I remember we used to play a game as children, in which no matter what number we imagined, after doing a series of mathematical calculations, we were used to end up getting the same answer. It was a fun way of practicing mental math.
5. Use manipulatives
Do remember that if your child is facing difficulty in learning math, you need to facilitate the process by using manipulatives, or hands-on objects that teach math concepts.
- For younger children, you can use real life objects to teach counting. Cut outs of numbers can be used to associate a numeral with its value.
- Similarly, blocks of different colors can be used to explain the concept of addition or subtraction.
- Using Legos, dominoes, dice, or an abacus can be very effective in physical representation of numerals and arithmetical processes.
- In later stages, you can allow your child to use their fingers or draw lines on paper to do addition or subtraction.
With practice, your child will be able to gradually reduce his or her dependence on manipulatives.
6. Learn about dyscalculia
Dyscalculia is almost as common as dyslexia. But usually people do not know much about it. If you suspect that your child is facing problems in learning math related concepts, read about the condition and increase your knowledge. This way you will be more equipped to support your child.
7. Educate your child about the condition
If your child has been tested and diagnosed by a professional, it is his right that you give him age appropriate information about his condition.

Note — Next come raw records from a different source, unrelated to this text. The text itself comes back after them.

(* ===== verification/Monitor.v ===== *)
(** * The monitor

    src/monitor.c: attaching to the statistics of the server and printing them
    once a second. *)

From S2P Require Export ServerMain.

Section Code.
Context `{Os}.

(** A [printf] of a text that may depend on what is in memory. *)
Definition printf (f : nio -> string) : St nio unit := call (fun w => print (f w +:+ nl) w).

(** [\033[2J\033[H] *)
Definition clear_screen : string :=
  let esc := String (Ascii.ascii_of_nat 27) EmptyString in esc +:+ "[2J" +:+ esc +:+ "[H".

(** One iteration of [while (1)]. *)
Definition monitor_step (stats : shm_ptr) (_ : unit) : St nio (unit + Z) :=
  _ ← call (print clear_screen);
  time_buf ← (fun w => (hms w, w)) : St nio string;
  _ ← printf (fun _ => "========================================");
  _ ← printf (fun w => "   TCG SERVER MONITOR (PID: " +:+ pretty (getpid w) +:+ ")   ");
  _ ← printf (fun _ => "========================================");
  _ ← printf (fun _ => " System Time        : " +:+ time_buf);
  _ ← printf (fun _ => "----------------------------------------");
  _ ← printf (fun w => " Active Connections : " +:+ pretty (total_connections (read_stats (mem stats w))));
  _ ← printf (fun w => " Total Packets Recv : " +:+ pretty (total_packets (read_stats (mem stats w))));
  _ ← printf (fun _ => "========================================");
  _ ← printf (fun _ => " [Press Ctrl+C to exit monitor]");
  _ ← call (sleep 1);
  mret (inl tt).

Definition monitor (fuel : nat) : StO nio Z :=
  stats ← liftO (ipc_stats_init false);
  match stats with
  | None =>
      _ ← liftO (call (eprint ("Error: Server is not running (Cannot attach to SHM)." +:+ nl)));
      mret 1
  | Some stats => loopM (monitor_step stats) fuel tt
  end.
End Code.

(** ** What a frame shows *)

(** The screen of a process for the given time of day and counters. *)
Definition frame (pid : Z) (time : string) (s : shm_stats_t) : list string :=
  clear_screen :: map (fun line => line +:+ nl) [
   "========================================";
   "   TCG SERVER MONITOR (PID: " +:+ pretty pid +:+ ")   ";
   "========================================";
   " System Time        : " +:+ time;
   "----------------------------------------";
   " Active Connections : " +:+ pretty (total_connections s);
   " Total Packets Recv : " +:+ pretty (total_packets s);
   "========================================";
   " [Press Ctrl+C to exit monitor]"].

(** What the monitor relies on: [print] writes to stdout and does nothing else,
    and while it sleeps the others may change the counters, but nobody prints. *)
Record os_prints `{Os} (objects : nio -> gmap string (list byte)) (out : nio -> list string) : Prop := {
  op_print : forall s w, out (print s w) = out w ++ [s];
  op_objects : forall s w, objects (print s w) = objects w;
  op_pid : forall s w, getpid (print s w) = getpid w;
  op_sleep : forall n w, out (sleep n w) = out w;
}.

Section Monitor.
Context `{Os} (objects : nio -> gmap string (list byte)) (fd_obj : nio -> Z -> option string)
  (ptr_obj : shm_ptr -> string) (out : nio -> list string).
Context (Hsh : os_shm objects fd_obj ptr_obj) (Hpr : os_prints objects out).

Lemma monitor_step_prints p w :
  (monitor_step p tt w).1 = inl tt /\
  out (monitor_step p tt w).2 =
    out w ++ frame (getpid w) (hms (print clear_screen w)) (read_stats (mem p w)).
Proof.
  unfold monitor_step, mbind, St_bind, printf, call, mret, St_ret. cbn [fst snd]. split; [done|].
  rewrite (op_sleep _ _ Hpr), !(op_print _ _ Hpr).
  rewrite !(os_mem _ _ _ Hsh), !(op_objects _ _ Hpr), !(op_pid _ _ Hpr).
  by rewrite <- !(assoc_L (++)).
Qed.

Lemma monitor_runs p fuel w : loopM (monitor_step p) fuel tt w = None.
Proof.
  unfold loopM. apply (loop_diverges _ (fun _ => True)); [|done].
  intros [[] w1] _. cbn [fst snd]. destruct (monitor_step_prints p w1) as [E _].
  destruct (monitor_step p tt w1) as [r w2]. cbn in E. subst r. by eexists.
Qed.
End Monitor.

(** ** Theorems *)

(** The monitor: without a server it says so and exits with 1; with one it
    never stops, and each of its frames shows the counters that are in the
    segment when the frame is drawn; it writes to its terminal and not to the
    segment. *)
Theorem monitor_shows `{Os} objects fd_obj ptr_obj out :
  os_shm objects fd_obj ptr_obj -> os_prints objects out ->
  (forall fuel w w', ipc_stats_init false w = (None, w') ->
     exists w'', monitor fuel w = Some (1, w'')) /\
  (forall fuel p w w', ipc_stats_init false w = (Some p, w') -> monitor fuel w = None) /\
  (forall p w, (monitor_step p tt w).1 = inl tt /\
     out (monitor_step p tt w).2 =
       out w ++ frame (getpid w) (hms (print clear_screen w)) (read_stats (mem p w))).
Proof.
  intros Hsh Hpr. splits.
  - intros fuel w w' E. unfold monitor, liftO, mbind, StO_bind. rewrite E. by eexists.
  - intros fuel p w w' E. unfold monitor, liftO, mbind, StO_bind. rewrite E.
    by apply (monitor_runs objects fd_obj ptr_obj out Hsh Hpr).
  - by apply (monitor_step_prints objects fd_obj ptr_obj out Hsh Hpr).
Qed.

Lemma test_prints : os_prints (H0 := TestOs.os) TestOs.objs TestOs.std_out.
Proof. by split. Qed.

(** A server with 3 sessions and 260 packets. *)
Definition busy : TestOs.world :=
  TestOs.upd_objs (<[PROTO_MAGIC_SHM := le_split 8 3 ++ le_split 8 260]>) (TestOs.world0 []).

Lemma monitor_shows_witness :
  TestOs.std_out (monitor_step (H0 := TestOs.os) PROTO_MAGIC_SHM tt busy).2 =
    frame 7 "12:00:00" {| total_connections := 3; total_packets := 260 |} /\
  exists w', monitor (H0 := TestOs.os) 5 (TestOs.world0 []) = Some (1, w').
Proof.
  destruct (monitor_shows (H0 := TestOs.os) _ _ _ _ TestOs.test_shm test_prints) as (Hn & _ & Hf).
  split.
  - destruct (Hf PROTO_MAGIC_SHM busy) as [_ E]. rewrite E. reflexivity.
  - apply (Hn 5%nat _ (ipc_stats_init (H0 := TestOs.os) false (TestOs.world0 [])).2).
    apply pair_fst. reflexivity.
Defined.
(* ===== verification/Proto.v ===== *)
(** * The packet layer

    src/common/proto.c: the checksum, building and sending a packet, receiving
    and checking one. *)

From S2P Require Export Packed NetThms.

(** ** The checksum *)

(** The first loop: a 32-bit sum of the bytes. *)
Definition sum_bytes (bs : list byte) : Z :=
  foldl (fun sum b => u32 (sum + byte.unsigned b)) 0 bs.

(** One iteration of [while (sum >> 16)]. *)
Definition fold_step (sum : Z) : Z + Z :=
  if negb (Z.shiftr sum 16 =? 0)
  then inl (u32 (Z.land sum 0xFFFF + Z.shiftr sum 16))
  else inr sum.

(** Two iterations fold any 32-bit sum; the third sees that. *)
Definition fold_fuel : nat := 3.

Definition proto_checksum16 (bs : list byte) : Z :=
  match loop fold_step fold_fuel (sum_bytes bs) with
  | Some sum => u16 (Z.lnot sum)
  | None => 0
  end.

(** ** Packets *)

Definition HDR : Z := 8.
Definition STACKBUF : Z := 4096.

(** The bytes of a header, as [memcpy] takes them from the struct. *)
Definition hdr_bytes (len op ck : Z) : list byte :=
  enc pkt_hdr_codec {| hdr_len := htonl len; hdr_opcode := htons op; hdr_cksum := htons ck |}.

(** The buffer that [proto_send] builds, or [None] when it returns -1 before
    writing.  [payload_len] is the length of [payload]; [NULL, 0] is []. *)
Definition proto_frame (op : Z) (payload : list byte) : option (list byte) :=
  let total_len := u32 (HDR + Z.of_nat (length payload)) in
  if STACKBUF <? total_len then None
  else
    let buf := hdr_bytes total_len op 0 ++ payload in
    let cks := proto_checksum16 buf in
    Some (hdr_bytes total_len op cks ++ payload).

Section Proto.
Context `{NetIO}.

Definition proto_send (fuel : nat) (c : connection_t) (op : Z) (payload : list byte) :
    StO nio Z :=
  match proto_frame op payload with
  | None => mret (-1)
  | Some buf =>
      r ← conn_writen fuel c buf;
      mret (if r =? Z.of_nat (length buf) then 0 else -1)
  end.

(** [proto_recv] with a payload buffer of [cap] bytes: the opcode and the
    payload, or [None] when it returns -1. *)
Definition proto_recv (fuel : nat) (c : connection_t) (cap : Z) :
    StO nio (option (Z * list byte)) :=
  '(r, hb) ← conn_readn fuel c HDR;
  if negb (r =? HDR) then mret None else
  let h := dec pkt_hdr_codec hb in
  let total_len := ntohl (hdr_len h) in
  let op := ntohs (hdr_opcode h) in
  let got_ck := ntohs (hdr_cksum h) in
  if (total_len <? HDR) || (HDR + cap <? total_len) then mret None else
  let payload_len := total_len - HDR in
  '(r, payload) ← (if negb (payload_len =? 0) then conn_readn fuel c payload_len
                   else mret (0, []));
  if negb (r =? payload_len) then mret None else
  if STACKBUF <? total_len then mret None else
  let h2 := {| hdr_len := hdr_len h; hdr_opcode := hdr_opcode h; hdr_cksum := htons 0 |} in
  let calc := proto_checksum16 (enc pkt_hdr_codec h2 ++ payload) in
  if negb (calc =? got_ck) then mret None else
  mret (Some (op, payload)).
End Proto.

(** ** Reference definitions *)

(** The plain sum of the bytes, and its representative in 1..65535 modulo
    65535 (0 for an empty sum): ones' complement addition. *)
Definition byte_sum (bs : list byte) : Z := foldr (fun b s => byte.unsigned b + s) 0 bs.
Definition ones_sum (s : Z) : Z := if s =? 0 then 0 else (s - 1) mod 65535 + 1.
(* ===== verification/Float.v ===== *)
(** * Floating-point numbers

    Binary formats with any precision and largest exponent, on the executable
    specification of the Standard Library (rounding to nearest even), and bounds
    by integers that survive rounding: what lies between two integers that the
    format holds is rounded to a number between them. *)

From Stdlib Require Import Floats.SpecFloat.
From S2P Require Export Prelude.

Definition float : Type := spec_float.

(** ** Shifting *)

Lemma iter_pos_nat {A} (f : A -> A) p x : SpecFloat.iter_pos f p x = Nat.iter (Pos.to_nat p) f x.
Proof.
  revert x. induction p as [p IH|p IH|]; intros x; cbn [SpecFloat.iter_pos]; [| |done].
  - rewrite !IH, Pos2Nat.inj_xI, <- Nat.iter_succ_r, <- Nat.iter_add. f_equal. lia.
  - rewrite !IH, Pos2Nat.inj_xO, <- Nat.iter_add. f_equal. lia.
Qed.

(** Nothing was lost. *)
Definition exact (mrs : shr_record) : Prop := shr_r mrs = false /\ shr_s mrs = false.

Lemma shr_1_spec mrs : 0 <= shr_m mrs ->
  shr_m (shr_1 mrs) = shr_m mrs / 2 /\
  (exact (shr_1 mrs) <-> exact mrs /\ shr_m mrs mod 2 = 0).
Proof.
  destruct mrs as [m r s]. unfold exact. cbn. intros Hm.
  destruct m as [|[p|p|]|p]; [..|lia]; cbn [shr_m shr_r shr_s shr_1].
  - split; [done|]. destruct r, s; naive_solver.
  - split; [zlia|]. split; [naive_solver|]. intros [_ ?]. zlia.
  - split; [zlia|]. assert (Zpos p~0 mod 2 = 0) by zlia. destruct r, s; naive_solver.
  - split; [done|]. split; naive_solver.
Qed.

Lemma shr_n_spec n mrs : 0 <= shr_m mrs ->
  let mrs' := Nat.iter n shr_1 mrs in
  shr_m mrs' = shr_m mrs / 2 ^ Z.of_nat n /\
  (exact mrs' <-> exact mrs /\ shr_m mrs mod 2 ^ Z.of_nat n = 0).
Proof.
  intros Hm. cbv zeta. induction n as [|n [Hd He]].
  - change (Nat.iter 0 shr_1 mrs) with mrs. rewrite Z.pow_0_r, Z.div_1_r, Z.mod_1_r. naive_solver.
  - destruct (shr_1_spec (Nat.iter n shr_1 mrs)) as [Hd' He'].
    { rewrite Hd. apply Z.div_pos; lia. }
    rewrite Nat.iter_succ, Nat2Z.inj_succ, Z.pow_succ_r, (Z.mul_comm 2), Hd', Hd, Z.div_div by lia.
    split; [done|]. rewrite He', He, Hd, Z.rem_mul_r by lia.
    pose proof (Z.mod_pos_bound (shr_m mrs) (2 ^ Z.of_nat n)).
    pose proof (Z.mod_pos_bound (shr_m mrs / 2 ^ Z.of_nat n) 2).
    split; [intros [[? ->] ->]; by rewrite Z.mul_0_r|].
    intros [? E]. assert (2 ^ Z.of_nat n * ((shr_m mrs / 2 ^ Z.of_nat n) mod 2) = 0) as E' by nia.
    apply Z.mul_eq_0 in E' as [E'|E']; [lia|]. rewrite E' in E. naive_solver lia.
Qed.

Lemma record_of_loc m l : shr_m (shr_record_of_loc m l) = m /\
  (exact (shr_record_of_loc m l) <-> l = loc_Exact).
Proof. destruct l as [|[]]; (split; [done|]); unfold exact; cbn; naive_solver. Qed.

Lemma loc_exact mrs : loc_of_shr_record mrs = loc_Exact <-> exact mrs.
Proof. destruct mrs as [m [] []]; unfold exact; cbn; naive_solver. Qed.

(** Rounding adds one at most, and nothing to an exact value. *)
Lemma nearest_even_spec m l :
  round_nearest_even m l = m \/ l <> loc_Exact /\ round_nearest_even m l = m + 1.
Proof. destruct l as [|[]]; cbn; [by left|case_match; auto..|by left|by right]. Qed.

Lemma digits2_pos_log2 p : Zpos (digits2_pos p) = Z.log2 (Zpos p) + 1.
Proof.
  induction p as [p IH|p IH|]; [| |done]; cbn [digits2_pos]; rewrite Pos2Z.inj_succ, IH.
  - rewrite Pos2Z.inj_xI, Z.log2_succ_double; lia.
  - rewrite Pos2Z.inj_xO, Z.log2_double; lia.
Qed.

Lemma Zdigits2_bounds m : 0 < m ->
  2 ^ (Zdigits2 m - 1) <= m < 2 ^ Zdigits2 m /\ 0 < Zdigits2 m.
Proof.
  destruct m as [|p|p]; [lia| |lia]. intros Hp. cbn [Zdigits2]. rewrite digits2_pos_log2.
  pose proof (Z.log2_spec (Zpos p) Hp). pose proof (Z.log2_nonneg (Zpos p)).
  rewrite Z.add_simpl_r. rewrite Z.add_1_r. lia.
Qed.

Section Format.
Context (prec emax : Z).

Definition fl_int (z : Z) : float := binary_normalize prec emax z 0 false.
Definition fl_add : float -> float -> float := SFadd prec emax.
Definition fl_sub : float -> float -> float := SFsub prec emax.
Definition fl_mul : float -> float -> float := SFmul prec emax.
Definition fl_div : float -> float -> float := SFdiv prec emax.

(** There are bits for a mantissa, and exponents for the integers with so many
    bits. *)
Hypothesis prec_pos : 0 < prec.
Hypothesis prec_emax : 3 <= emax - prec.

If you provide him with age appropriate factual information in a friendly and reassuring way, he will be less likely to fall victim to anxiety and frustration.
8. Encourage technological support
No doubt mathematics is important in life, and you should strive hard to develop basic competencies in your child. Try to help him in using technological support like calculators where needed to supplement his set of abilities.
But do not let his challenges with numbers define him. Help him in keeping a positive mindset and ensure that he enjoys a happy and healthy life.
I myself never enjoyed good relations with numbers, but believe me, it never stopped me from studying, establishing a career, and enjoying my life.